(* ===== verification/TestnetRequest.v ===== *)
(** [services/testnet_order_request.py], [services/testnet_http_client.py] and
    [services/testnet_order_execution.py]: an approved order becomes a signed request,
    passes the rate limit and is sent. *)
From S2P Require Import Prelude PyStr PyDecimal PyValue Models Session Tables Logic Alerts Accounts TestnetGate RateLimit HttpClient.
From Stdlib Require Import Ascii.

Record TestnetOrderRequestInput := {
  ord_exchange : ExchangeName; ord_symbol : string; ord_side : OrderSide; ord_type : OrderType;
  ord_quantity : dec; ord_client_order_id : string; ord_price : option dec }.

Definition _decimal_text (d : dec) : string := dec_format_f (dec_normalize d).
Definition _title_side (s : OrderSide) : string := match s with BUY => "Buy" | SELL => "Sell" end.
Definition _title_order_type (t : OrderType) : string :=
  match t with MARKET => "Market" | LIMIT => "Limit" end.

Definition _okx_symbol (symbol : string) : string :=
  let normalized := str_upper symbol in
  if str_contains "-" normalized then normalized
  else if endswith "USDT" normalized
  then str_take (String.length normalized - 4) normalized +:+ "-USDT"
  else normalized.

Definition _required_price (o : TestnetOrderRequestInput) : Outcome string :=
  match ord_price o with
  | None => Raise (ValueError "limit orders require price")
  | Some p => Ok (_decimal_text p)
  end.

(** [params], with [key] set to the price where the order is a limit order. *)
Definition with_limit_price {A} (o : TestnetOrderRequestInput) (params : list (string * A))
    (set_price : string → list (string * A) → list (string * A)) : Outcome (list (string * A)) :=
  match ord_type o with
  | MARKET => Ok params
  | LIMIT => match _required_price o with Ok p => Ok (set_price p params) | Raise e => Raise e end
  end.

Definition _binance_order_params (o : TestnetOrderRequestInput) : Outcome (list (string * string)) :=
  with_limit_price o
    [("symbol", str_upper (ord_symbol o)); ("side", side_value (ord_side o));
     ("type", order_type_value (ord_type o)); ("quantity", _decimal_text (ord_quantity o));
     ("newClientOrderId", ord_client_order_id o)]
    (λ p l, dict_set "price" p (dict_set "timeInForce" "GTC" l)).

Definition _bybit_order_body (o : TestnetOrderRequestInput) : Outcome dict :=
  with_limit_price o
    [("category", VStr "spot"); ("symbol", VStr (str_upper (ord_symbol o)));
     ("side", VStr (_title_side (ord_side o))); ("orderType", VStr (_title_order_type (ord_type o)));
     ("qty", VStr (_decimal_text (ord_quantity o))); ("orderLinkId", VStr (ord_client_order_id o))]
    (λ p l, dict_set "price" (VStr p) l).

Definition _okx_order_body (o : TestnetOrderRequestInput) : Outcome dict :=
  with_limit_price o
    [("instId", VStr (_okx_symbol (ord_symbol o))); ("tdMode", VStr "cash");
     ("side", VStr (str_lower (side_value (ord_side o))));
     ("ordType", VStr (str_lower (order_type_value (ord_type o))));
     ("sz", VStr (_decimal_text (ord_quantity o))); ("clOrdId", VStr (ord_client_order_id o))]
    (λ p l, dict_set "px" (VStr p) l).

Definition prepare_testnet_order_request (o : TestnetOrderRequestInput) (gate : TestnetOrderGateResult)
    (client : SignedExchangeHttpClient) (c : ExchangeCredentials) (now : Z) :
    Outcome PreparedExchangeRequest :=
  if negb (approved gate)
  then Raise (TestnetOrderRequestBlockedError
                "testnet order request preparation is blocked by the preflight gate")
  else match ord_exchange o with
       | BINANCE => outcome_bind (_binance_order_params o) (λ params,
           prepare_private_post_request client now "/api/v3/order" c params None SIGNED)
       | BYBIT => outcome_bind (_bybit_order_body o) (λ body,
           prepare_private_post_request client now "/v5/order/create" c [] (Some body) SIGNED)
       | OKX => outcome_bind (_okx_order_body o) (λ body,
           prepare_private_post_request client now "/api/v5/trade/order" c [] (Some body) OKX_DEMO_SIGNED)
       | MOCK => Raise (ValueError ("unsupported testnet order exchange: " +:+ exchange_value MOCK))
       end.

Definition create_testnet_signed_http_client (e : ExchangeName) : Outcome SignedExchangeHttpClient :=
  match get_testnet_endpoint_config e with
  | None => Raise (KeyError (exchange_value e))
  | Some cfg => Ok (make_client e (ep_rest_base_url cfg))
  end.

Record TestnetOrderExecutionResult := {
  txr_exchange : ExchangeName; txr_client_order_id : string; txr_request_method : string;
  txr_request_path : string; txr_exchange_response : pyval }.

Section execution.
Context `{Exchange} `{Redis}.

Definition execute_testnet_order (o : TestnetOrderRequestInput) (gate : TestnetOrderGateResult)
    (client : SignedExchangeHttpClient) (c : ExchangeCredentials) (exchange_account : string) :
    M TestnetOrderExecutionResult :=
  now ← now_utc;
  prepared ← lift (prepare_testnet_order_request o gate client c now);
  acquire_testnet_order None (ord_exchange o) exchange_account (req_path prepared) ;;
  response ← transport_request prepared;
  mret {| txr_exchange := ord_exchange o; txr_client_order_id := ord_client_order_id o;
          txr_request_method := req_method prepared; txr_request_path := req_path prepared;
          txr_exchange_response := response |}.
End execution.

(** ** What the request says *)

(** The quantity the prepared request of an exchange carries. *)
Definition request_quantity (e : ExchangeName) (req : PreparedExchangeRequest) : option string :=
  match e with
  | BINANCE => dict_lookup "quantity" (req_params req)
  | BYBIT => match dict_lookup "qty" (default [] (req_body req)) with Some (VStr s) => Some s | _ => None end
  | OKX => match dict_lookup "sz" (default [] (req_body req)) with Some (VStr s) => Some s | _ => None end
  | MOCK => None
  end.

Definition request_client_order_id (e : ExchangeName) (req : PreparedExchangeRequest) : option string :=
  match e with
  | BINANCE => dict_lookup "newClientOrderId" (req_params req)
  | BYBIT => match dict_lookup "orderLinkId" (default [] (req_body req)) with Some (VStr s) => Some s | _ => None end
  | OKX => match dict_lookup "clOrdId" (default [] (req_body req)) with Some (VStr s) => Some s | _ => None end
  | MOCK => None
  end.

(** The text of a quantity denotes the quantity, as long as it has at most the 28
    digits of the decimal context. *)
Lemma decimal_text_value d :
  (d_coeff d < prec_limit)%N → ∃ d', decimal_of_str (_decimal_text d) = Some (PFin d') ∧ dec_eq d' d.
Proof.
  intros Hd. destruct (format_f_parses (dec_normalize d)) as (d' & Hp & Heq).
  exists d'. split; [done|]. etrans; [exact Heq | by apply dec_normalize_value].
Qed.

Lemma with_limit_price_Ok {A} o (params l : list (string * A)) f :
  with_limit_price o params f = Ok l → l = params ∨ ∃ p, l = f p params.
Proof.
  unfold with_limit_price. destruct (ord_type o); [intros [= <-]; by left|].
  destruct (_required_price o); [|done]. intros [= <-]. right. eauto.
Qed.

Lemma prepared_order o gate c client now req :
  create_testnet_signed_http_client (ord_exchange o) = Ok client →
  (d_coeff (ord_quantity o) < prec_limit)%N →
  prepare_testnet_order_request o gate client c now = Ok req →
  approved gate = true ∧ req_method req = "POST" ∧
  (∃ cfg, get_testnet_endpoint_config (ord_exchange o) = Some cfg ∧
     req_url req = rstrip_slash (ep_rest_base_url cfg) +:+ req_path req ∧
     (ep_demo_header_required cfg = true → ("x-simulated-trading", "1") ∈ req_headers req)) ∧
  request_client_order_id (ord_exchange o) req = Some (ord_client_order_id o) ∧
  ∃ text q, request_quantity (ord_exchange o) req = Some text ∧
    decimal_of_str text = Some (PFin q) ∧ dec_eq q (ord_quantity o).
Proof.
  intros Hc Hq. unfold prepare_testnet_order_request. destruct (approved gate) eqn:Hg; [|done].
  cbn [negb]. destruct (decimal_text_value _ Hq) as (q & Hp & Heq).
  assert (∃ cfg, get_testnet_endpoint_config (ord_exchange o) = Some cfg ∧
            client = make_client (ord_exchange o) (ep_rest_base_url cfg)) as (cfg & Hcfg & ->).
  { unfold create_testnet_signed_http_client in Hc.
    destruct (get_testnet_endpoint_config (ord_exchange o)) as [cfg|]; [|done].
    injection Hc as <-. eauto. }
  intros E. split; [done|]. destruct (ord_exchange o) eqn:Ee; [| | |done].
  - destruct (_binance_order_params o) as [params|] eqn:Ep; [|done]. cbn in E. injection E as <-.
    split; [done|]. split; [exists cfg; split; [done|split; [done|by injection Hcfg as <-]]|].
    apply with_limit_price_Ok in Ep as [->|[p ->]];
      (split; [reflexivity | exists (_decimal_text (ord_quantity o)), q; done]).
  - destruct (_okx_order_body o) as [body|] eqn:Ep; [|done]. cbn [outcome_bind] in E.
    unfold prepare_private_post_request, _prepare_private_request, make_client in E. cbn [hc_exchange] in E.
    unfold _prepare_okx_request in E. destruct (cred_passphrase c) as [pass|]; [|done].
    injection E as <-. split; [done|]. split.
    { exists cfg. split; [done|]. split; [done|]. intros _. cbn [req_headers]. do 5 right. left. }
    apply with_limit_price_Ok in Ep as [->|[p ->]];
      (split; [reflexivity | exists (_decimal_text (ord_quantity o)), q; done]).
  - destruct (_bybit_order_body o) as [body|] eqn:Ep; [|done]. cbn in E. injection E as <-.
    split; [done|]. split; [exists cfg; split; [done|split; [done|by injection Hcfg as <-]]|].
    apply with_limit_price_Ok in Ep as [->|[p ->]];
      (split; [reflexivity | exists (_decimal_text (ord_quantity o)), q; done]).
Qed.


Definition demo_okx_order : TestnetOrderRequestInput :=
  Build_TestnetOrderRequestInput OKX "btcusdt" BUY LIMIT (Dec false 1500 (-3)) "order-1" (Some (Dec false 4 2)).
Definition demo_okx_client : SignedExchangeHttpClient := make_client OKX "https://www.okx.com".
Definition demo_okx_prepared : Outcome PreparedExchangeRequest :=
  Eval vm_compute in prepare_testnet_order_request demo_okx_order (Build_TestnetOrderGateResult [])
    demo_okx_client (Build_ExchangeCredentials "key" "secret" (Some "pass")) 0.

Lemma demo_okx_prepared_eq :
  prepare_testnet_order_request demo_okx_order (Build_TestnetOrderGateResult [])
    demo_okx_client (Build_ExchangeCredentials "key" "secret" (Some "pass")) 0 = demo_okx_prepared.
Proof. vm_compute. reflexivity. Qed.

Action item —
The answer is each line from the entries above in which the word "true" occurs.

Result for this task —
  approved gate = true ∧ req_method req = "POST" ∧
     (ep_demo_header_required cfg = true → ("x-simulated-trading", "1") ∈ req_headers req)) ∧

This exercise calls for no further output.